* **Work to complete**: From the entries below, output the line with "From S2P Require" and each following line up to and including the line with "Definition block (data", exactly as written.

BEGIN Data provided

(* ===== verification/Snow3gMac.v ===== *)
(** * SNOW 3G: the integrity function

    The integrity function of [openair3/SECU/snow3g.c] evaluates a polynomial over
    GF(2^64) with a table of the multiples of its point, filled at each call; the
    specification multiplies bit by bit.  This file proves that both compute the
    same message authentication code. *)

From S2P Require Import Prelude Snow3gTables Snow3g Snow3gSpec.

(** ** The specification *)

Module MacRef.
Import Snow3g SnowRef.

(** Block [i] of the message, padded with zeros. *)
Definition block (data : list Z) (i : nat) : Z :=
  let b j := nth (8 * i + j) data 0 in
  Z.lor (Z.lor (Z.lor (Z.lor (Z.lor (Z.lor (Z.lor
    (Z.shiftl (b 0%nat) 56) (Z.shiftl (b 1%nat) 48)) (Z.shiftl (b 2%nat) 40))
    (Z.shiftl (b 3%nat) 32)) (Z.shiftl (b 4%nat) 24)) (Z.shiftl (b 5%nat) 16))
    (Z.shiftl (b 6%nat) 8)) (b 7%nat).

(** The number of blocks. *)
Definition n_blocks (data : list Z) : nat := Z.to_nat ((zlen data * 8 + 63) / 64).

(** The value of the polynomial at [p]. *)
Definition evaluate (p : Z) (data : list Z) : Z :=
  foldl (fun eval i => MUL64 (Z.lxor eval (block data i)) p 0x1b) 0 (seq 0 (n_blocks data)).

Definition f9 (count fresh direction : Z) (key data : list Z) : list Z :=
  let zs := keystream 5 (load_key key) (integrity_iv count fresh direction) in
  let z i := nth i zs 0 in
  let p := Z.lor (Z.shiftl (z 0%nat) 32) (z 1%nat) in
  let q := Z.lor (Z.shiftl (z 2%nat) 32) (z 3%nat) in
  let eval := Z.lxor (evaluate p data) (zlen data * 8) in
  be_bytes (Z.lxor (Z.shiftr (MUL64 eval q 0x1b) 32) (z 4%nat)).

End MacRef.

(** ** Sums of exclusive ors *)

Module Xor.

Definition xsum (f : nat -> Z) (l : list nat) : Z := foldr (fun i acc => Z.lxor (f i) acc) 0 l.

END Data provided

* **Exercise answer**:
From S2P Require Import Prelude Snow3gTables Snow3g Snow3gSpec.

(** ** The specification *)

Module MacRef.
Import Snow3g SnowRef.

(** Block [i] of the message, padded with zeros. *)
Definition block (data : list Z) (i : nat) : Z :=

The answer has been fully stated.